Stored data

= = =

Lemma server_keeps_at_half_threshold (jobs_csv : list row)
    (job_description : string) (threshold : Q) :
  job_description <> "" ->
  exists (scores : gmap string Q) found_tech found_soft,
    final_scores Server.keywords Py.len (Py.lower job_description)
      (all_skills jobs_csv) = Some scores
    /\ Server.analyze_jd jobs_csv job_description threshold
       = Ok (found_tech, found_soft)
    /\ forall skill score,
         (skill, score) ∈ found_tech ++ found_soft
         <-> skill ∈ all_skills jobs_csv /\ scores !! skill = Some score
             /\ (threshold * 0.5 <= score)%Q.
Proof.
  intros Hd.
  destruct (rank_skills_kept Server.keywords Py.len (Py.lower job_description)
              threshold (fst (get_all_skills (load_dataset jobs_csv)))
              (snd (get_all_skills (load_dataset jobs_csv))))
    as (scores & ft & fs & Hrun & Hrank & Hkept).
  exists scores, ft, fs. split; [exact Hrun|]. split; [|exact Hkept].
  rewrite analyze_jd_rank by done. by rewrite Hrank.
Qed.

(** ** The claims *)

(** C1. For every skill of the vocabulary and every description, the
    base score is [0.7 + 0.1 * exactCount] when the skill occurs
    ([exactCount], the count of the lower-cased skill in the lower-cased
    text, is positive) and [0.05 * wordMatches] otherwise ([wordMatches]
    sums the counts of the skill's whitespace-delimited words), capped at
    1; it lies in [0, 1] and is what the first loop stores for the
    skill. *)
Theorem base_score_spec (job_description skill : string) (vocabulary : list string) :
  let text := Py.lower job_description in
  let exactCount := Py.count (Py.lower skill) text in
  let wordMatches :=
    sum_list ((fun word => Py.count word text) <$> Py.split (Py.lower skill)) in
  ((0 < exactCount)%nat ->
     (base_score text skill == Qmin (0.7 + 0.1 * inject_Z (Z.of_nat exactCount)) 1)%Q)
  /\ (exactCount = 0%nat ->
     (base_score text skill == Qmin (0.05 * inject_Z (Z.of_nat wordMatches)) 1)%Q)
  /\ (0 <= base_score text skill <= 1)%Q
  /\ (skill ∈ vocabulary ->
      score_skills text vocabulary !! skill = Some (base_score text skill)).
Proof.
  intros text exactCount wordMatches. repeat split.
  - intros Hpos. unfold base_score. rewrite min1_Qmin. unfold raw_score.
    fold text. change (exact_count text skill) with exactCount.
    apply Nat.ltb_lt in Hpos. rewrite Hpos.
    apply Q.min_compat; [ring | reflexivity].
  - intros Hzero. unfold base_score. rewrite min1_Qmin. unfold raw_score.
    change (exact_count text skill) with exactCount. rewrite Hzero.
    change (word_matches text skill) with wordMatches. cbn [Nat.ltb Nat.leb].
    apply Q.min_compat; [ring | reflexivity].
  - apply base_score_unit.
  - apply base_score_unit.
  - intros Hin. rewrite score_skills_lookup. by rewrite decide_True.
Qed.

(** C3. At both entry points, whatever the threshold, a skill is in the
    output, with its final (post-boost) score, if and only if it is in
    the vocabulary and that score is at least [threshold * 0.5]. *)
Theorem kept_iff_half_threshold (jobs_csv : list row) (job_description : string)
    (threshold : Q) :
  (job_description <> "" ->
   exists (scores : gmap string Q) found_tech found_soft,
     final_scores Server.keywords Py.len (Py.lower job_description)
       (all_skills jobs_csv) = Some scores
     /\ Server.analyze_jd jobs_csv job_description threshold
        = Ok (found_tech, found_soft)
     /\ forall skill score,
          (skill, score) ∈ found_tech ++ found_soft
          <-> skill ∈ all_skills jobs_csv /\ scores !! skill = Some score
              /\ (threshold * 0.5 <= score)%Q)
  /\ ((10 <= Py.len (Py.strip job_description))%Z ->
   exists (scores : gmap string Q) found_tech found_soft,
     final_scores App.importance_keywords (fun skill => Py.len (Py.lower skill))
       (Py.lower job_description) (all_skills jobs_csv) = Some scores
     /\ App.extract_mandatory_skills jobs_csv job_description threshold
        = Some (found_tech, found_soft)
     /\ forall skill score,
          (skill, score) ∈ found_tech ++ found_soft
          <-> skill ∈ all_skills jobs_csv /\ scores !! skill = Some score
              /\ (threshold * 0.5 <= score)%Q).
Proof.
  split; intros Hd.
  - by apply server_keeps_at_half_threshold.
  - destruct (rank_skills_kept App.importance_keywords
                (fun skill => Py.len (Py.lower skill)) (Py.lower job_description)
                threshold (fst (get_all_skills (load_dataset jobs_csv)))
                (snd (get_all_skills (load_dataset jobs_csv))))
      as (scores & ft & fs & Hrun & Hrank & Hkept).
    exists scores, ft, fs. split; [exact Hrun|]. split; [|exact Hkept].
    rewrite extract_mandatory_skills_rank by done. exact Hrank.
Qed.

(** C8 (as corrected). The service does not validate the threshold: for
    every threshold, inside [0, 1] or not, a request with a non-empty
    description succeeds and the threshold is used as it is in the filter
    [score >= threshold * 0.5]; a threshold above 2 empties both lists and
    a negative threshold keeps every skill of the vocabulary. *)
Theorem threshold_used_unvalidated (jobs_csv : list row) (job_description : string)
    (threshold : Q) :
  job_description <> "" ->
  exists found_tech found_soft,
    Server.analyze_jd jobs_csv job_description threshold = Ok (found_tech, found_soft)
    /\ ((2 < threshold)%Q -> found_tech = [] /\ found_soft = [])
    /\ ((threshold < 0)%Q ->
        forall skill, skill ∈ all_skills jobs_csv ->
                      exists score, (skill, score) ∈ found_tech ++ found_soft).
Proof.
  intros Hd.
  destruct (server_keeps_at_half_threshold jobs_csv job_description threshold Hd)
    as (scores & ft & fs & Hrun & Hans & Hkept).
  exists ft, fs. split; [exact Hans|]. split.
  - intros Hthr.
    assert (forall it, it ∉ ft ++ fs) as Hnone.
    { intros [skill score] Hin. apply Hkept in Hin as (_ & Hq & Hle).
      pose proof (final_score_unit _ _ _ _ _ _ _ server_keywords_nonneg Hrun Hq).
      lra. }
    split.
    + destruct ft as [|it ft]; [reflexivity|]. destruct (Hnone it). by left.
    + destruct fs as [|it fs]; [reflexivity|]. destruct (Hnone it).
      apply elem_of_app. right. by left.
  - intros Hthr skill Hin.
    destruct (final_scores_spec Server.keywords Py.len (Py.lower job_description)
                (all_skills jobs_csv)) as (m & Hm & Hl).
    rewrite Hrun in Hm. injection Hm as <-.
    specialize (Hl skill). rewrite decide_True in Hl by done.
    eexists. apply Hkept. split; [exact Hin|]. split; [exact Hl|].
    pose proof (final_score_unit _ _ _ _ _ _ _ server_keywords_nonneg Hrun Hl).
    lra.
Qed.

(** ** Sorted sets and the vocabulary *)

Lemma sorted_spec (X : gset string) :
  StronglySorted String.le (Py.sorted X) /\ NoDup (Py.sorted X)
  /\ forall x, x ∈ Py.sorted X <-> x ∈ X.
Proof.
  unfold Py.sorted. split; [|split].
  - apply StronglySorted_merge_sort; apply _.
  - rewrite merge_sort_Permutation. apply NoDup_elements.
  - intros x. rewrite merge_sort_Permutation. apply elem_of_elements.
Qed.

Lemma vocabulary_nodup (df : list row) :
  NoDup (fst (get_all_skills df)) /\ NoDup (snd (get_all_skills df)).
Proof. unfold get_all_skills. cbn [fst snd]. split; apply sorted_spec. Qed.

Lemma vocabulary_no_empty (df : list row) :
  ~ ("" ∈ fst (get_all_skills df)) /\ ~ ("" ∈ snd (get_all_skills df)).
Proof.
  unfold get_all_skills. cbn [fst snd].
  split; intros H; apply sorted_spec in H;
    apply elem_of_difference in H as [_ H]; apply H; by apply elem_of_singleton.
Qed.
(** A lookup that returns a handle found it registered. *)
Lemma getNamed_handle (origin : string) (ty : ResType) (nm : string)
    (w : World) (r : ref) :
  fst (getNamed origin ty (Some nm) w) = Some (Resource r) ->
  registered w ty nm = Some r.
Proof.
  unfold getNamed, registered. destruct (JsString.truthy nm); [|done].
  destruct (resources (ctl w) !! ty) as [b|]; cbn; [|done].
  apply get_Resource.
Qed.

Lemma add_registers_name (r : ref) (w : World) :
  name (heap (snd (add r w)) r) = regName (heap w r)
  /\ type (heap (snd (add r w)) r) = type (heap w r).
Proof.
  rewrite add_heap, fn_lookup_insert. split; [done|apply derive_type].
Qed.




(** C10. A rejected [add] still renames its argument.  When the handle's
    name is the placeholder, its path is not empty and the name derived
    from the path is taken in the bucket of its type, [add] returns null,
    the controller (registry included) is unchanged and the only effect is
    the warning, so nothing is emitted on the channel; yet the handle's
    name is now the derived name (a real change whenever that name is not
    the placeholder itself), and no other handle is touched. *)
Theorem add_rejection_renames (r x : ref) (p : string) (w : World) :
  name (heap w r) = "unknown" ->
  path (heap w r) = Some p ->
  p <> EmptyString ->
  registered w (type (heap w r)) (deriveName p) = Some x ->
  let w' := snd (add r w) in
  fst (add r w) = None
  /\ heap w' r = set_name (deriveName p) (heap w r)
  /\ name (heap w' r) = deriveName p
  /\ (deriveName p <> "unknown" -> heap w' r <> heap w r)
  /\ (forall r', r' <> r -> heap w' r' = heap w r')
  /\ ctl w' = ctl w
  /\ effects w'
     = effects w ++ [ConsoleWarn "[Resource.Manager.add]:"
                       (AlreadyAdded (type (heap w r)) (deriveName p))].
Proof.
  intros Hn Hp Hne Hreg w'.
  assert (Hd : derive (heap w r) = set_name (deriveName p) (heap w r)).
  { unfold derive. rewrite Hp, Hn. apply truthy_nonempty in Hne. by rewrite Hne. }
  assert (Hrn : regName (heap w r) = deriveName p) by (by apply regName_derived).
  rewrite <- Hrn in Hreg. subst w'. rewrite (add_rejected _ _ _ Hreg). cbn.
  rewrite fn_lookup_insert, Hd, Hrn.
  repeat split.
  - intros Hdiff Heq. apply (f_equal name) in Heq. cbn in Heq. congruence.
  - intros r' Hr'. by rewrite fn_lookup_insert_ne.
Qed.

= = =

THE TASK → Set down, exactly as they appear above, all lines from the one that has "name is now" down to the one that has "r = set_name (deriveName p) (heap w r)", including those two and no others.

PROBLEM SOLUTION →
    name is now the derived name (a real change whenever that name is not
    the placeholder itself), and no other handle is touched. *)
Theorem add_rejection_renames (r x : ref) (p : string) (w : World) :
  name (heap w r) = "unknown" ->
  path (heap w r) = Some p ->
  p <> EmptyString ->
  registered w (type (heap w r)) (deriveName p) = Some x ->
  let w' := snd (add r w) in
  fst (add r w) = None
  /\ heap w' r = set_name (deriveName p) (heap w r)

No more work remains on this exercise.